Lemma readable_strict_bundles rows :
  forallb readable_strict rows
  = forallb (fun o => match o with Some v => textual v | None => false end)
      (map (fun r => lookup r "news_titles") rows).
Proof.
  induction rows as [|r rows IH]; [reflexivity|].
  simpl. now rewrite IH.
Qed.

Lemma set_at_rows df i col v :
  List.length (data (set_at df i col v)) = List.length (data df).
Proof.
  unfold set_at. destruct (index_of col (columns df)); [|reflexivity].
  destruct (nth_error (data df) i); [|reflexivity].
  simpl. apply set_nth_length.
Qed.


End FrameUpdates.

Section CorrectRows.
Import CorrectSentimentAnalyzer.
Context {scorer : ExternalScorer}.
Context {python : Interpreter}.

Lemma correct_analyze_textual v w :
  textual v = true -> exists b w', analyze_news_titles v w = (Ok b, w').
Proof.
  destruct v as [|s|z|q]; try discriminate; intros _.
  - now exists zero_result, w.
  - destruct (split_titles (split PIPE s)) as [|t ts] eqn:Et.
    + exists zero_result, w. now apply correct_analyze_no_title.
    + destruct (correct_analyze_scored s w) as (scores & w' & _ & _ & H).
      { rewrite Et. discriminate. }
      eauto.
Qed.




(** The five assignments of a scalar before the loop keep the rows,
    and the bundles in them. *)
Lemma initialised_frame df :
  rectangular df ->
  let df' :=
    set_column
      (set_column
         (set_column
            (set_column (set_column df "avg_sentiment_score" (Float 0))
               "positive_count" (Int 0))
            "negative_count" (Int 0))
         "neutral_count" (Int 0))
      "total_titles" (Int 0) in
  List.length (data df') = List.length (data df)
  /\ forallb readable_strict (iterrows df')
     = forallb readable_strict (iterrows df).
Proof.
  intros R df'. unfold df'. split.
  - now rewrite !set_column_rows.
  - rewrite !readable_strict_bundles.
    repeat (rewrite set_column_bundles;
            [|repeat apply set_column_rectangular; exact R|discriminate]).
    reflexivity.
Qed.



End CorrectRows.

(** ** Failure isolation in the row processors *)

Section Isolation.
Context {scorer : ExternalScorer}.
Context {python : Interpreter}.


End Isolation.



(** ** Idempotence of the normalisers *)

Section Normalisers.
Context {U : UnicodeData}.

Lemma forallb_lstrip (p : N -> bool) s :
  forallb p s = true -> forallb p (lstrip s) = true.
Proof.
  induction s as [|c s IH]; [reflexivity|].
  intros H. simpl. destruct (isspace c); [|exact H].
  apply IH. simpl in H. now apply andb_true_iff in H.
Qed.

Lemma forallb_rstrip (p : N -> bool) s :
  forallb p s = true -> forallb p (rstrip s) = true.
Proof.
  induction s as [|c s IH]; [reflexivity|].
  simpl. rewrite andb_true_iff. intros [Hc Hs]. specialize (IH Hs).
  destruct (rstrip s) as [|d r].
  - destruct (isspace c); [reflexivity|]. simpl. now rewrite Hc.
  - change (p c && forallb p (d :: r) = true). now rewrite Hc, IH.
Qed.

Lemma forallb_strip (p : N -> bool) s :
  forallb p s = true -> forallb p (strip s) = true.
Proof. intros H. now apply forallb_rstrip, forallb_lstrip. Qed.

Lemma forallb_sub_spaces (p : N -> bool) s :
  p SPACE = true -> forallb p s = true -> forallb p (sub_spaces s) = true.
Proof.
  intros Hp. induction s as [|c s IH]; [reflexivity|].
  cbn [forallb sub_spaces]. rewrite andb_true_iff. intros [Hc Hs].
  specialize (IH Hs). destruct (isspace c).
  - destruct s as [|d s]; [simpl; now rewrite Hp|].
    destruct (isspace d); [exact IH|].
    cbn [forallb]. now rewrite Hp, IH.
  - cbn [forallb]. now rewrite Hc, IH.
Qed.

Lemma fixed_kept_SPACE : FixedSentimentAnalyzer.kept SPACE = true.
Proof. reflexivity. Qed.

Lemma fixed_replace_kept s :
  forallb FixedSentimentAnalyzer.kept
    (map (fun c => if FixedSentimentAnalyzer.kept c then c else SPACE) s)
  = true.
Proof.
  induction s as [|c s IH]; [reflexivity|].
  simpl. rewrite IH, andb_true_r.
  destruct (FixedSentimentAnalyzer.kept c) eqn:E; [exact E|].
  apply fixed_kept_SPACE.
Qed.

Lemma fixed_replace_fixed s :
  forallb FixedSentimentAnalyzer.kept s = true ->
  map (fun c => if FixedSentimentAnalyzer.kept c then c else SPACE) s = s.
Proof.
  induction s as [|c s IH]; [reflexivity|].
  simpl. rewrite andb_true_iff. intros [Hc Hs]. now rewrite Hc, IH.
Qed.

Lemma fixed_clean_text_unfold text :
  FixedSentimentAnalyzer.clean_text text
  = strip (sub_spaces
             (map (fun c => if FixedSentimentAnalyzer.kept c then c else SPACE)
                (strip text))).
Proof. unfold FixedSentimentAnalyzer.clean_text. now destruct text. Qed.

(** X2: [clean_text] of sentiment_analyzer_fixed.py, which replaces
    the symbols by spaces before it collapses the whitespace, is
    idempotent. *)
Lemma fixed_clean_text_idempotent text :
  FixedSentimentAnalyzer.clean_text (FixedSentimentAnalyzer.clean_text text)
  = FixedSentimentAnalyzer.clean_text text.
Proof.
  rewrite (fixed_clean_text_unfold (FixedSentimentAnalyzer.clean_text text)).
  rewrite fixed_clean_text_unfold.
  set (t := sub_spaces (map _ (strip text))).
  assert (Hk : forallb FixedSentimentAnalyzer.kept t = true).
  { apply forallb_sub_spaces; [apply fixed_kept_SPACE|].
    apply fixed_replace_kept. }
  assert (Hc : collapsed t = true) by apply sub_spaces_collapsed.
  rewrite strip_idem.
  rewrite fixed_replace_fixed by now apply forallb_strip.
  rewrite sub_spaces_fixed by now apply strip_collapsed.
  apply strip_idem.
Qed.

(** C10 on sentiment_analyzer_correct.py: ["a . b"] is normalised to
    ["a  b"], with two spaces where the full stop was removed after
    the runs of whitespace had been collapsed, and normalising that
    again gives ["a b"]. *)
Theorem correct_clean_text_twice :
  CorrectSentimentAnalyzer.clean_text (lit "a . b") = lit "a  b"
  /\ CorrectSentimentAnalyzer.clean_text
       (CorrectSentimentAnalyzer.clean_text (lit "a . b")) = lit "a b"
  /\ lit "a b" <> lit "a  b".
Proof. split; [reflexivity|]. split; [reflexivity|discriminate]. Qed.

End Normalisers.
★ ★ ★ ★
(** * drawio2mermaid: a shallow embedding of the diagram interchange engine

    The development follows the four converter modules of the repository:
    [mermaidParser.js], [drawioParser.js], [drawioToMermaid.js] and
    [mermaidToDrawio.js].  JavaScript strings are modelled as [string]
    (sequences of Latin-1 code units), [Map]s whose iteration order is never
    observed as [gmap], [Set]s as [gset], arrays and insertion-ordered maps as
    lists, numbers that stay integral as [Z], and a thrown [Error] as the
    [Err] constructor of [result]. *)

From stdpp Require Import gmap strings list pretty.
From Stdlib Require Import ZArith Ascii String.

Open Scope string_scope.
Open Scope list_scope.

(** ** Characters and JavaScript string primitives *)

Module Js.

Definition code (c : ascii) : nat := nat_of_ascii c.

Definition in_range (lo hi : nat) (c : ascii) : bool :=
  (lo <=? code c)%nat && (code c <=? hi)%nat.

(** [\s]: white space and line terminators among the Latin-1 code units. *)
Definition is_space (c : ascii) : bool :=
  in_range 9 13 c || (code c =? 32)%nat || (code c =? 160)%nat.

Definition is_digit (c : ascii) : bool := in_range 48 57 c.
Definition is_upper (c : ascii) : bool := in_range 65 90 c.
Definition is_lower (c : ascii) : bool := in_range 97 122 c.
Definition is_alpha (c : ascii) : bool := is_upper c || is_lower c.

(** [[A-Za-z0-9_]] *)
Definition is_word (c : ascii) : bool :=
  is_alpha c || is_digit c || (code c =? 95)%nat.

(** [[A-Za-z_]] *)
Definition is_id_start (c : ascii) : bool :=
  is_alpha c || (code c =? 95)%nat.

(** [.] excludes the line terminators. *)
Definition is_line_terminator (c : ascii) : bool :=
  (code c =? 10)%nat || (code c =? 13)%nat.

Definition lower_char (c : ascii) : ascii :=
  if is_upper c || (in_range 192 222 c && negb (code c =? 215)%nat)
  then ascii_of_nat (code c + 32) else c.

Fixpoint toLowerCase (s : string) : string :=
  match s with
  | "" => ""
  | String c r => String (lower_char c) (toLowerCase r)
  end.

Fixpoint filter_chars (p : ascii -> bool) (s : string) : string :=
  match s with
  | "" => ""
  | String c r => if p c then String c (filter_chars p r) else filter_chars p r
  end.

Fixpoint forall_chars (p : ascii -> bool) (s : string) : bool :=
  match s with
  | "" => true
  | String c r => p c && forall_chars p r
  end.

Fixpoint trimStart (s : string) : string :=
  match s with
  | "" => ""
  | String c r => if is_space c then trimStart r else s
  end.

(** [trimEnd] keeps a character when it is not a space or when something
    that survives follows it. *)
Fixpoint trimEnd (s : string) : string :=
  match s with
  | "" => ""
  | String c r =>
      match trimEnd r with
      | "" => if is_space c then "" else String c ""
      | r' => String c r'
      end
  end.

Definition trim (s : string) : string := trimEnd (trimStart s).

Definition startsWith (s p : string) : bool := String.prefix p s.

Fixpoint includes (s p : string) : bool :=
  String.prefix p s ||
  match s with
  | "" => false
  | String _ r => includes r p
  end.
★ ★ ★ ★
__Action item__. What is the number of lines in the data that hold the word "exists"? Reply with that number and nothing else.

__Written response__. 3